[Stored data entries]
(** What a load that returns has established. *)
Lemma load_returned i w b :
  how (load env i w) = Returned b ->
  let j := self (load env i w) in
  format_error env i = None /\
  (hasNpot env = false -> npot_compressed i = false) /\
  existsb (rejects env) (base_uploads (negb (hasNpot env)) i) = false /\
  texture j = Zpos (nextTexture w) /\
  filter j = Filter.with_anisotropy (grantedAnisotropy env (filter i)) (filter i) /\
  wrap j = wrap i /\
  (exists wA, maxMipmapSharpness wA = maxMipmapSharpness (query_bias env w) /\
              mipmapSharpness j = stored_sharpness env wA (mipmapSharpness i)) /\
  (mipmapsCreated j = true -> creation_error env i = None) /\
  (wants_mipmaps (filter i) = true -> creation_error env i = None) /\
  maxMipmapSharpness (world (load env i w)) = maxMipmapSharpness (query_bias env w).
Proof.
  unfold load. rewrite loadVolatile_eq.
  destruct (format_error env i) as [e|]; [discriminate|].
  set (w' := query_bias env w).
  assert (Hnt : nextTexture w' = nextTexture w) by apply nextTexture_query_bias.
  assert (Hgen : forall pot i1,
            immutable i i1 -> filter i1 = Filter.with_anisotropy
                                 (grantedAnisotropy env (filter i)) (filter i) ->
            texture i1 = Zpos (nextTexture w) -> wrap i1 = wrap i ->
            mipmapSharpness i1 = mipmapSharpness i ->
            base_uploads pot i1 = base_uploads pot i ->
            how (load_upload env pot i1 (prepared_world env i w')) = Returned b ->
            let j := self (load_upload env pot i1 (prepared_world env i w')) in
            existsb (rejects env) (base_uploads pot i) = false /\
            texture j = Zpos (nextTexture w) /\
            filter j = Filter.with_anisotropy
                         (grantedAnisotropy env (filter i)) (filter i) /\
            wrap j = wrap i /\
            (exists wA, maxMipmapSharpness wA = maxMipmapSharpness w' /\
                        mipmapSharpness j = stored_sharpness env wA (mipmapSharpness i)) /\
            (mipmapsCreated j = true -> creation_error env i = None) /\
            (wants_mipmaps (filter i) = true -> creation_error env i = None) /\
            maxMipmapSharpness
              (world (load_upload env pot i1 (prepared_world env i w')))
            = maxMipmapSharpness w').
  { intros pot i1 Him Hf Ht Hwr Hms Hbu Hret j.
    destruct (load_upload_returned pot i1 (prepared_world env i w') b eq_refl Hret)
      as (He & Hme & Hself).
    destruct (immutable_same_checks i _ Him) as (_ & _ & _ & Hce).
    assert (Hce2 : creation_error env (set_mipmapsCreated false i1)
                   = creation_error env i) by (rewrite <- Hce; reflexivity).
    subst j. rewrite Hself. rewrite Hbu in He.
    split; [exact He|].
    destruct (load_upload_world env pot i1 (prepared_world env i w'))
      as (_ & Hmax & _).
    repeat split.
    - destruct (mipmap_creates env _); exact Ht.
    - destruct (mipmap_creates env _); exact Hf.
    - destruct (mipmap_creates env _); exact Hwr.
    - eexists. split; [|destruct (mipmap_creates env _); cbn; rewrite Hms; reflexivity].
      destruct (statics_issue env (mipmap_calls env (set_mipmapsCreated false i1))
                  (set_glError false
                     (issue env (base_uploads pot i1) (prepared_world env i w'))))
        as (-> & _).
      change (maxMipmapSharpness (set_glError false ?x)) with (maxMipmapSharpness x).
      destruct (statics_issue env (base_uploads pot i1) (prepared_world env i w'))
        as (-> & _).
      unfold prepared_world.
      change (maxMipmapSharpness (set_glError false ?x)) with (maxMipmapSharpness x).
      match goal with
      | |- maxMipmapSharpness (issue env ?cs ?x) = _ =>
          destruct (statics_issue env cs x) as (-> & _)
      end.
      reflexivity.
    - destruct (mipmap_creates env (set_mipmapsCreated false i1)) eqn:Hcr.
      + intros _. rewrite <- Hce2. now apply mipmap_creates_true.
      + cbn. discriminate.
    - intros Hwant. unfold mipmap_error, mipmap_skip in Hme.
      change (wants_mipmaps (filter (set_mipmapsCreated false i1)))
        with (wants_mipmaps (filter i1)) in Hme.
      rewrite Hf in Hme.
      change (wants_mipmaps (Filter.with_anisotropy _ (filter i)))
        with (wants_mipmaps (filter i)) in Hme.
      rewrite Hwant in Hme. cbn in Hme. now rewrite <- Hce2.
    - rewrite Hmax. unfold prepared_world.
      change (maxMipmapSharpness (set_glError false ?x)) with (maxMipmapSharpness x).
      match goal with
      | |- maxMipmapSharpness (issue env ?cs ?x) = _ =>
          destruct (statics_issue env cs x) as (-> & _)
      end.
      reflexivity. }
  destruct (hasNpot env).
  - rewrite loadVolatileNPOT_eq. intros Hret. cbv zeta.
    split; [reflexivity|]. split; [discriminate|].
    apply (Hgen false (prepared env i w')); try assumption; try reflexivity.
    + repeat split.
    + unfold prepared. now rewrite Hnt.
  - rewrite loadVolatilePOT_eq. cbv zeta.
    destruct (npot_compressed i); [discriminate|].
    intros Hret. split; [reflexivity|]. split; [reflexivity|].
    apply (Hgen true (set_vertices (pot_scaled i) (prepared env i w')));
      try assumption; try reflexivity.
    + repeat split.
    + unfold prepared. cbn. now rewrite Hnt.
Qed.
(** The object given to [new EthereumTx]. *)
Definition unsignedTransactionData
    (validated : TransactionObjectTypeWithTo) : jsobj :=
  [ ("gasPrice", JStr (hexSequenceNormalizer
       (multipleOfTwoHexValueNormalizer (gasPrice validated)) true));
    ("gasLimit", JStr (hexSequenceNormalizer
       (multipleOfTwoHexValueNormalizer (gasPrice validated)) true));
    ("nonce", JStr (hexSequenceNormalizer
       (multipleOfTwoHexValueNormalizer
          (Number_toString16 (nonce validated))) true));
    ("value", JStr (hexSequenceNormalizer
       (multipleOfTwoHexValueNormalizer (value validated)) true));
    ("data", JStr (hexSequenceNormalizer (inputData validated) true));
    ("r", JStr (hexSequenceNormalizer
       (multipleOfTwoHexValueNormalizer
          (String_of_number (SIGNATURE_R core))) true));
    ("s", JStr (hexSequenceNormalizer
       (multipleOfTwoHexValueNormalizer
          (String_of_number (SIGNATURE_S core))) true));
    ("v", JStr (hexSequenceNormalizer
       (multipleOfTwoHexValueNormalizer
          (Number_toString16 (chainId validated))) true)) ].

(** [new EthereumTx({ ... }, getChainDefinition(chainId))] *)
Definition unsignedTransaction
    (validated : TransactionObjectTypeWithTo) : completion Tx.t :=
  Tx.create (unsignedTransactionData validated)
    (getChainDefinition core (chainId validated)).

(** The payload sent to the Trezor service. *)
Definition modifiedPayloadObject
    (validated : TransactionObjectTypeWithTo) (derivationPath : string)
    : jsobj :=
  Object_assign []
    [ PAYLOAD_SIGNTX service;
      [ ("address_n", JArr (toPathArray core
           (derivationPathNormalizer core derivationPath)));
        ("gas_price", JStr
           (multipleOfTwoHexValueNormalizer (gasPrice validated)));
        ("gas_limit", JStr
           (multipleOfTwoHexValueNormalizer (gasLimit validated)));
        ("chain_id", JNum (chainId validated));
        ("nonce", JStr (multipleOfTwoHexValueNormalizer
           (Number_toString16 (nonce validated))));
        ("value", JStr
           (multipleOfTwoHexValueNormalizer (value validated)));
        ("data", JStr (hexSequenceNormalizer (inputData validated) false)) ];
      whenTo (to validated) (fun a => addressNormalizer a false) ].

(** The three assignments that add the signature values to the
    transaction. *)
Definition signedTransaction (unsigned : Tx.t) (response : Response)
    : completion Tx.t :=
  (tx <- Tx.set_r (FromBuffer (Buffer_from_hex
           (hexSequenceNormalizer (r response) true))) unsigned ;;
   tx <- Tx.set_s (FromBuffer (Buffer_from_hex
           (hexSequenceNormalizer (s response) true))) tx ;;
   Tx.set_v (FromBuffer (Buffer_from_hex
           (hexSequenceNormalizer
              (toString16 (bigNumber (v response))) true))) tx)%completion.

Definition signTransaction (obj : WithDerivationPath.t) : M string :=
  (let transactionObject :=
     {| chainId := WithDerivationPath.chainId obj;
        gasPrice := WithDerivationPath.gasPrice obj;
        gasLimit := WithDerivationPath.gasLimit obj;
        nonce := WithDerivationPath.nonce obj;
        value := WithDerivationPath.value obj;
        inputData := WithDerivationPath.inputData obj;
        to := WithDerivationPath.to obj |} in
   validated <- lift (transactionObjectValidator core transactionObject) ;;
   let derivationPath := WithDerivationPath.derivationPath obj in
   lift (derivationPathValidator core derivationPath) ;;
   unsignedTransaction <- lift (unsignedTransaction validated) ;;
   let modifiedPayloadObject :=
     modifiedPayloadObject validated derivationPath in
   try_catch
     (response <- await (TrezorPayload modifiedPayloadObject)
                    (payloadListener service modifiedPayloadObject) ;;
      tx <- lift (signedTransaction unsignedTransaction response) ;;
      ret (hexSequenceNormalizer
             (Buffer_toString_hex (Tx.serialize tx)) true))
     (fun caughtError =>
        if String.eqb (message caughtError) (CANCEL_TX_SIGN service)
        then throw (new_Error (userSignTxCancel messages))
        else throw (new_Error
          (userSignTxGenericError messages ++ ": "
           ++ objectToErrorString core modifiedPayloadObject ++ " "
           ++ message caughtError))))%js.

Definition signMessage (obj : jsarg SignMessage.t) : M string :=
  (match obj with
   | ArgObject o =>
       let derivationPath := SignMessage.derivationPath o in
       let message_ := SignMessage.message o in
       let messageData := SignMessage.messageData o in
       lift (derivationPathValidator core derivationPath) ;;
       toSign <- lift (messageOrDataValidator core message_ messageData) ;;
       warning (messageSignatureOnlyTrezor messages) ;;
       try_catch
         (let payload :=
            Object_assign []
              [ PAYLOAD_SIGNMSG service;
                [ ("path", JArr (toPathArray core
                     (derivationPathNormalizer core derivationPath)));
                  ("message", JStr (Buffer_toString_hex
                     (Buffer_from toSign))) ] ] in
          response <- await (TrezorPayload payload)
                        (payloadListener service payload) ;;
          let signedMessage :=
            match signature response with Some x => x | None => "" end in
          ret (hexSequenceNormalizer signedMessage true))
         (fun caughtError =>
            if String.eqb (message caughtError) (CANCEL_TX_SIGN service)
            then throw (new_Error (userSignTxCancel messages))
            else throw (new_Error
              (userSignTxGenericError messages ++ ": message: ("
               ++ interpolate message_ ++ ") "
               ++ message caughtError)))
   | _ =>
       (* obj === null || typeof obj !== 'object' *)
       throw (new_Error (signMessageArgumentMissing messages))
   end)%js.

Definition verifyMessage (obj : VerifyTrezor.t) : M bool :=
  (let address := VerifyTrezor.address obj in
   lift (addressValidator core address) ;;
   let signatureMessage :=
     (VerifyTrezor.message obj, VerifyTrezor.signature obj) in
   checked <- lift (messageVerificationObjectValidator core
                      signatureMessage) ;;
   let message_ := fst checked in
   let signature_ := snd checked in
   warning (messageSignatureOnlyTrezor messages) ;;
   try_catch
     (let payload :=
        Object_assign []
          [ PAYLOAD_VERIFYMSG service;
            [ ("address", JStr (addressNormalizer address false));
              ("message", JStr message_);
              ("signature", JStr
                 (hexSequenceNormalizer signature_ false)) ] ] in
      response <- await (TrezorPayload payload)
                    (payloadListener service payload) ;;
      ret (success response))
     (fun caughtError =>
        warning (messageSignatureInvalid messages ++ ": message ("
                 ++ message_ ++ "), signature (" ++ signature_ ++ ")") ;;
        ret false))%js.

End StaticMethods.

End Trezor.

(* ================================================================== *)
(** * purser-ledger: the device interface *)
(* ================================================================== *)

(** The transaction signature returns the recovery param as a string. *)
Module TransactionSignatureReturnType.
Record t := mk { r : string; s : string; v : string }.
End TransactionSignatureReturnType.

(** The message signature returns the recovery param as a number. *)
Module MessageSignatureReturnType.
Record t := mk { r : string; s : string; v : N }.
End MessageSignatureReturnType.

Module LedgerInstanceType.
Record t := mk {
  signTransaction :
    string -> string -> completion TransactionSignatureReturnType.t;
  signPersonalMessage :
    string -> string -> completion MessageSignatureReturnType.t
}.
End LedgerInstanceType.

(** [ledgerConnection] and [handleLedgerConnectionError] of
    [purser-ledger/helpers]. *)
Record LedgerService := mkLedgerService {
  ledgerConnection : completion LedgerInstanceType.t;
  handleLedgerConnectionError : Error -> string -> completion (option string)
}.

(* ================================================================== *)
(** * purser-ledger/staticMethods.ts *)
(* ================================================================== *)

Module Ledger.

Section StaticMethods.

Variable messages : Messages.
Variable core : Core.
Variable service : LedgerService.

(** The object given to [new EthereumTx]. *)
Definition unsignedTransactionData
    (validated : TransactionObjectTypeWithTo) : jsobj :=
  Object_assign []
    [ [ ("gasPrice", JStr (hexSequenceNormalizer
           (multipleOfTwoHexValueNormalizer (gasPrice validated)) true));
        ("gasLimit", JStr (hexSequenceNormalizer
           (multipleOfTwoHexValueNormalizer (gasLimit validated)) true));
        ("nonce", JStr (hexSequenceNormalizer
           (multipleOfTwoHexValueNormalizer
              (Number_toString16 (nonce validated))) true));
        ("value", JStr (hexSequenceNormalizer
           (multipleOfTwoHexValueNormalizer (value validated)) true));
        ("data", JStr (hexSequenceNormalizer (inputData validated) true));
        ("r", JStr (hexSequenceNormalizer
           (multipleOfTwoHexValueNormalizer
              (String_of_number (SIGNATURE_R core))) true));
        ("s", JStr (hexSequenceNormalizer
           (multipleOfTwoHexValueNormalizer
              (String_of_number (SIGNATURE_S core))) true));
        ("v", JStr (hexSequenceNormalizer
           (multipleOfTwoHexValueNormalizer
              (Number_toString16 (chainId validated))) true)) ];
      whenTo (to validated) (fun a => addressNormalizer a true) ].

(** [new EthereumTx(Object.assign({}, { ... }, to ? { to } : {}),
    getChainDefinition(chainId))] *)
Definition unsignedTransaction
    (validated : TransactionObjectTypeWithTo) : completion Tx.t :=
  Tx.create (unsignedTransactionData validated)
    (getChainDefinition core (chainId validated)).

(** The three assignments that write the signature values to the
    transaction. *)
Definition signedTransaction
    (unsigned : Tx.t) (sig : TransactionSignatureReturnType.t)
    : completion Tx.t :=
  (tx <- Tx.set_r (FromBuffer (Buffer_from_hex
           (hexSequenceNormalizer
              (TransactionSignatureReturnType.r sig) true))) unsigned ;;
   tx <- Tx.set_s (FromBuffer (Buffer_from_hex
           (hexSequenceNormalizer
              (TransactionSignatureReturnType.s sig) true))) tx ;;
   Tx.set_v (FromBuffer (Buffer_from_hex
           (hexSequenceNormalizer
              (TransactionSignatureReturnType.v sig) true))) tx)%completion.

(** The [transactionObject] built from the argument, as an object. *)
Definition transactionObjectEntries
    (o : TransactionObjectTypeWithTo) : jsobj :=
  [ ("chainId", JNum (chainId o));
    ("gasPrice", jsval_of_numeric (gasPrice o));
    ("gasLimit", jsval_of_numeric (gasLimit o));
    ("nonce", JNum (nonce o));
    ("value", jsval_of_numeric (value o));
    ("inputData", JStr (inputData o));
    ("to", jsval_of_optional (to o)) ].

Definition signTransaction (obj : WithDerivationPath.t)
    : M (option string) :=
  (let transactionObject :=
     {| chainId := WithDerivationPath.chainId obj;
        gasPrice := WithDerivationPath.gasPrice obj;
        gasLimit := WithDerivationPath.gasLimit obj;
        nonce := WithDerivationPath.nonce obj;
        value := WithDerivationPath.value obj;
        inputData := WithDerivationPath.inputData obj;
        to := WithDerivationPath.to obj |} in
   validated <- lift (transactionObjectValidator core transactionObject) ;;
   try_catch
     (ledger <- await LedgerConnection (ledgerConnection service) ;;
      let derivationPath := WithDerivationPath.derivationPath obj in
      lift (derivationPathValidator core derivationPath) ;;
      unsignedTransaction <- lift (unsignedTransaction validated) ;;
      warning (userSignInteractionWarning messages) ;;
      let path := derivationPathNormalizer core derivationPath in
      let unsignedHex :=
        Buffer_toString_hex (Tx.serialize unsignedTransaction) in
      sig <- await (LedgerSignTransaction path unsignedHex)
               (LedgerInstanceType.signTransaction ledger
                  path unsignedHex) ;;
      tx <- lift (signedTransaction unsignedTransaction sig) ;;
      let serializedSignedTransaction :=
        Buffer_toString_hex (Tx.serialize tx) in
      ret (Some (hexSequenceNormalizer serializedSignedTransaction true)))
     (fun caughtError =>
        lift (handleLedgerConnectionError service caughtError
          (userSignTxGenericError messages ++ ": "
           ++ objectToErrorString core
                (transactionObjectEntries transactionObject) ++ " "
           ++ message caughtError))))%js.

Definition signMessage (obj : jsarg SignMessage.t) : M (option string) :=
  (match obj with
   | ArgObject o =>
       let derivationPath := SignMessage.derivationPath o in
       let message_ := SignMessage.message o in
       let messageData := SignMessage.messageData o in
       lift (derivationPathValidator core derivationPath) ;;
       toSign <- lift (messageOrDataValidator core message_ messageData) ;;
       try_catch
         (ledger <- await LedgerConnection (ledgerConnection service) ;;
          warning (userSignMessageInteractionWarning messages) ;;
          let path := derivationPathNormalizer core derivationPath in
          let messageHex := Buffer_toString_hex (Buffer_from toSign) in
          sig <- await (LedgerSignPersonalMessage path messageHex)
                   (LedgerInstanceType.signPersonalMessage ledger
                      path messageHex) ;;
          ret (Some (hexSequenceNormalizer
                 (MessageSignatureReturnType.r sig
                  ++ MessageSignatureReturnType.s sig
                  ++ Number_toString16
                       (MessageSignatureReturnType.v sig)) true)))
         (fun caughtError =>
            lift (handleLedgerConnectionError service caughtError
              (userSignTxGenericError messages ++ ": message: ("
               ++ bufferSource_toString toSign ++ ") "
               ++ message caughtError)))
   | _ =>
       (* obj === null || typeof obj !== 'object' *)
       throw (new_Error (signMessageArgumentMissing messages))
   end)%js.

[EXERCISE DESCRIPTION] Write out, from the lines above, only those from the line with "let signature_ := snd checked in" to the line with "Variable service : LedgerService.", exactly as given, including the first and the last.

[SOLUTION]
   let signature_ := snd checked in
   warning (messageSignatureOnlyTrezor messages) ;;
   try_catch
     (let payload :=
        Object_assign []
          [ PAYLOAD_VERIFYMSG service;
            [ ("address", JStr (addressNormalizer address false));
              ("message", JStr message_);
              ("signature", JStr
                 (hexSequenceNormalizer signature_ false)) ] ] in
      response <- await (TrezorPayload payload)
                    (payloadListener service payload) ;;
      ret (success response))
     (fun caughtError =>
        warning (messageSignatureInvalid messages ++ ": message ("
                 ++ message_ ++ "), signature (" ++ signature_ ++ ")") ;;
        ret false))%js.

End StaticMethods.

End Trezor.

(* ================================================================== *)
(** * purser-ledger: the device interface *)
(* ================================================================== *)

(** The transaction signature returns the recovery param as a string. *)
Module TransactionSignatureReturnType.
Record t := mk { r : string; s : string; v : string }.
End TransactionSignatureReturnType.

(** The message signature returns the recovery param as a number. *)
Module MessageSignatureReturnType.
Record t := mk { r : string; s : string; v : N }.
End MessageSignatureReturnType.

Module LedgerInstanceType.
Record t := mk {
  signTransaction :
    string -> string -> completion TransactionSignatureReturnType.t;
  signPersonalMessage :
    string -> string -> completion MessageSignatureReturnType.t
}.
End LedgerInstanceType.

(** [ledgerConnection] and [handleLedgerConnectionError] of
    [purser-ledger/helpers]. *)
Record LedgerService := mkLedgerService {
  ledgerConnection : completion LedgerInstanceType.t;
  handleLedgerConnectionError : Error -> string -> completion (option string)
}.

(* ================================================================== *)
(** * purser-ledger/staticMethods.ts *)
(* ================================================================== *)

Module Ledger.

Section StaticMethods.

Variable messages : Messages.
Variable core : Core.
Variable service : LedgerService.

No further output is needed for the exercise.